James began by discussing what's meant by the term "Unsharding". In this case, the term refers to the concept of pulling together all server shards and piling every character into one world. "The important thing about Unsharding is to remember that interactors in an Unsharded world participate in a shared story space. Not a shared world space." EVE Online is one of the few examples of a truly Unsharded MMO. Same story space, same world space. Players can drive the story because there's only one server, one shard, so player politics in EVE is really the deciding factor.

The Nexon MMO Kart Rider is mentioned. KR is a completely instantiated world. All races exist in the same story space. They can all affect the overall picture. You can take the agglomeration of those races and have them affect what engines are being produced, what new tracks open up.


Kesmai's Battletech 3025 is mentioned. The development studio created a storyline by fictionalizing the player battles that occurred, the overarching battle stats that accrued over time.
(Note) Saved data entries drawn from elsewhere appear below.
(** * Further properties of the fan-out routines *)

(** ** The object after a sequence of calls *)

Section Streams.

Context {SampleFormat : Type} `{EqDecision SampleFormat}.
Variable SAMPLE_FORMAT_PTB64 : SampleFormat.
Context {W : Type} `{MeasureRecordWriter W}.

Abbreviation Self := (MeasureRecordBatchWriter SampleFormat W).

Lemma run_calls_single (c : call) (w : W) :
  run_calls [c] w = handle c w.
Proof.
  cbn [run_calls]. destruct (handle c w) as [w' bs].
  rewrite app_nil_r. reflexivity.
Qed.

Lemma run_calls_cons (c : call) (cs : list call) (w : W) :
  (run_calls (c :: cs) w).2
  = (handle c w).2 ++ (run_calls cs (handle c w).1).2.
Proof.
  cbn [run_calls]. destruct (handle c w) as [w' bs]. cbn [fst snd].
  destruct (run_calls cs w') as [w'' bs']. reflexivity.
Qed.

Lemma calls_of_cons (k : nat) (d : nat * call) (cs : list (nat * call)) :
  calls_of k (d :: cs)
  = if decide (d.1 = k) then d.2 :: calls_of k cs else calls_of k cs.
Proof.
  unfold calls_of. cbn [filter list_filter].
  destruct (decide (d.1 = k)); reflexivity.
Qed.

Lemma invoke_stream (d : nat * call) (self self' : Self) (k : nat) (w : W) :
  invoke d self = Some self' -> writers self !! d.1 = Some w ->
  stream k self'
  = (fun f => f ++ if decide (d.1 = k) then (handle d.2 w).2 else [])
      <$> stream k self.
Proof.
  intros Hinv Hw. apply invoke_Some in Hinv as (w0 & Hw0 & ->).
  rewrite Hw in Hw0. injection Hw0 as <-.
  destruct d as [i c]. cbn [fst snd] in *.
  destruct i as [|i], k as [|k]; cbn [emit set_writer stream out temporary_files
                                      fmap option_fmap option_map].
  - rewrite decide_True by reflexivity. reflexivity.
  - rewrite decide_False by lia.
    destruct (temporary_files self !! k) as [f|]; [|reflexivity].
    cbn. rewrite app_nil_r. reflexivity.
  - rewrite decide_False by lia. rewrite app_nil_r. reflexivity.
  - destruct (decide (i = k)) as [->|Hne].
    + rewrite decide_True by reflexivity. apply list_lookup_alter_eq.
    + rewrite decide_False by lia.
      rewrite list_lookup_alter_ne by exact Hne.
      destruct (temporary_files self !! k) as [f|]; [|reflexivity].
      cbn. rewrite app_nil_r. reflexivity.
Qed.

(** Every stream receives exactly what its writer emits over the calls
    addressed to it, appended to what it held. *)
Lemma perform_stream (cs : list (nat * call)) (self self' : Self) (k : nat) :
  perform cs self = Some self' ->
  stream k self' = (fun f => f ++ emitted (writers self) k cs) <$> stream k self.
Proof.
  revert self. induction cs as [|d cs IH]; intros self Hp.
  - injection Hp as <-. unfold emitted.
    destruct (stream k self) as [f|]; [|reflexivity].
    cbn. f_equal. destruct (writers self !! k); cbn; rewrite app_nil_r;
      reflexivity.
  - cbn [perform] in Hp.
    destruct (invoke d self) as [self1|] eqn:Hinv; [|discriminate].
    cbn [mbind option_bind] in Hp.
    destruct (invoke_Some _ _ _ Hinv) as (w & Hw & _).
    rewrite (IH _ Hp), (invoke_stream d self self1 k w Hinv Hw).
    destruct (stream k self) as [f|]; [|reflexivity].
    cbn [fmap option_fmap option_map]. f_equal.
    rewrite <- app_assoc. f_equal.
    unfold emitted. rewrite (invoke_writers _ _ _ _ Hinv), calls_of_cons.
    destruct (decide (d.1 = k)) as [Heq|Hne].
    + rewrite <- Heq, Hw. cbn [from_option fmap option_fmap option_map].
      rewrite run_calls_cons. reflexivity.
    + destruct (writers self !! k); reflexivity.
Qed.

Lemma perform_temporary_files_length (cs : list (nat * call)) (self self' : Self) :
  perform cs self = Some self' ->
  length (temporary_files self') = length (temporary_files self).
Proof.
  revert self. induction cs as [|d cs IH]; intros self Hp.
  - injection Hp as <-. reflexivity.
  - cbn [perform] in Hp.
    destruct (invoke d self) as [self1|] eqn:Hinv; [|discriminate].
    cbn [mbind option_bind] in Hp. rewrite (IH _ Hp).
    apply invoke_Some in Hinv as (w & _ & ->).
    destruct d as [[|j] c]; cbn; [reflexivity|apply length_alter].
Qed.

(** A sequence of calls can be performed exactly when each of them is
    addressed to a writer of the vector. *)
Lemma perform_is_Some_iff (cs : list (nat * call)) (self : Self) :
  is_Some (perform cs self)
  <-> Forall (fun d : nat * call => d.1 < length (writers self)) cs.
Proof.
  split; [|apply perform_is_Some].
  revert self. induction cs as [|d cs IH]; intros self [self' Hp];
    [constructor|].
  cbn [perform] in Hp.
  destruct (invoke d self) as [self1|] eqn:Hinv; [|discriminate].
  cbn [mbind option_bind] in Hp.
  destruct (invoke_Some _ _ _ Hinv) as (w & Hw & _).
  constructor; [eapply lookup_lt_Some, Hw|].
  rewrite <- (proj2 (invoke_frame _ _ _ Hinv)). apply IH. by eexists.
Qed.

(** The object after a sequence of calls depends only on what each writer
    received, not on how the calls to different writers interleave. *)
Lemma perform_ext (cs1 cs2 : list (nat * call)) (self : Self) :
  (forall k, calls_of k cs1 = calls_of k cs2) ->
  perform cs1 self = perform cs2 self.
Proof.
  intros Hcalls.
  assert (forall cs cs' : list (nat * call),
            (forall k, calls_of k cs = calls_of k cs') ->
            Forall (fun d : nat * call => d.1 < length (writers self)) cs ->
            Forall (fun d : nat * call => d.1 < length (writers self)) cs')
    as Hindices.
  { intros cs cs' Heq Hall. apply list.Forall_forall. intros d Hd.
    assert (d.2 ∈ calls_of d.1 cs') as Hin.
    { unfold calls_of. apply list_elem_of_fmap. exists d. split; [reflexivity|].
      apply list_elem_of_filter. split; [reflexivity|exact Hd]. }
    rewrite <- Heq in Hin. unfold calls_of in Hin.
    apply list_elem_of_fmap in Hin as (d' & _ & Hd').
    apply list_elem_of_filter in Hd' as [Hk Hd'].
    rewrite <- Hk. exact (proj1 (list.Forall_forall _ _) Hall d' Hd'). }
  destruct (perform cs1 self) as [s1|] eqn:H1, (perform cs2 self) as [s2|] eqn:H2.
  - f_equal.
    assert (writers s1 = writers s2) as Hws.
    { apply list_eq. intros k.
      rewrite (perform_writers _ _ _ k H1), (perform_writers _ _ _ k H2), Hcalls.
      reflexivity. }
    assert (forall k, stream k s1 = stream k s2) as Hst.
    { intros k. rewrite (perform_stream _ _ _ k H1), (perform_stream _ _ _ k H2).
      unfold emitted. rewrite Hcalls. reflexivity. }
    destruct (perform_frame _ _ _ H1) as [Hf1 _].
    destruct (perform_frame _ _ _ H2) as [Hf2 _].
    pose proof (Hst 0) as Hout. cbn in Hout. injection Hout as Hout.
    assert (temporary_files s1 = temporary_files s2) as Htf.
    { apply list_eq. intros j. apply (Hst (S j)). }
    destruct s1, s2. cbn in *. congruence.
  - exfalso. apply (is_Some_None (A := Self)). rewrite <- H2.
    apply perform_is_Some_iff, (Hindices cs1 cs2 Hcalls).
    apply perform_is_Some_iff. by eexists.
  - exfalso. apply (is_Some_None (A := Self)). rewrite <- H1.
    apply perform_is_Some_iff, (Hindices cs2 cs1); [by symmetry|].
    apply perform_is_Some_iff. by eexists.
  - reflexivity.
Qed.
Players really felt like they were affecting the world. Prices of goods changed, the things being produced changed, and everyone felt that they were participating in growing a world that only existed as a 2D map image.

On to the mechanics of Unsharding: Say you find a way to get 10,000,000 players into one Unsharded space. First thing to do is give agency back to the players. Writers make players face fake choices; equations, mathematical problems that have a solution. "Solutions, solvable problems do not drive Story. Choosing that Weapon A and Armor Set B to help you kill Monster C; that's not a choice. That's a problem. So we have to get back to real choices, with unknowns that you can really make decisions about."

Second: the decisions that they make have to have real consequences. There should be no room for the concept of the retcon, or retroactive continuity. Choices that a player makes must stand and affect not just the player, but other players, the world, and the dev team as well, who have to include the changes the players make. This is difficult, but for true storytelling in MMOs to take place, it's a necessity.

Lastly, we have to be wiling to put less restrictions on them. The players must be able to feel that they have a voice, a way of shaping their world that isn't prohibitive. There is a fine line between the complete freedom that Second Life affords, and the standard mandated lockdown on player-created content, but there has to be a happy medium to engender the spirit of creativity.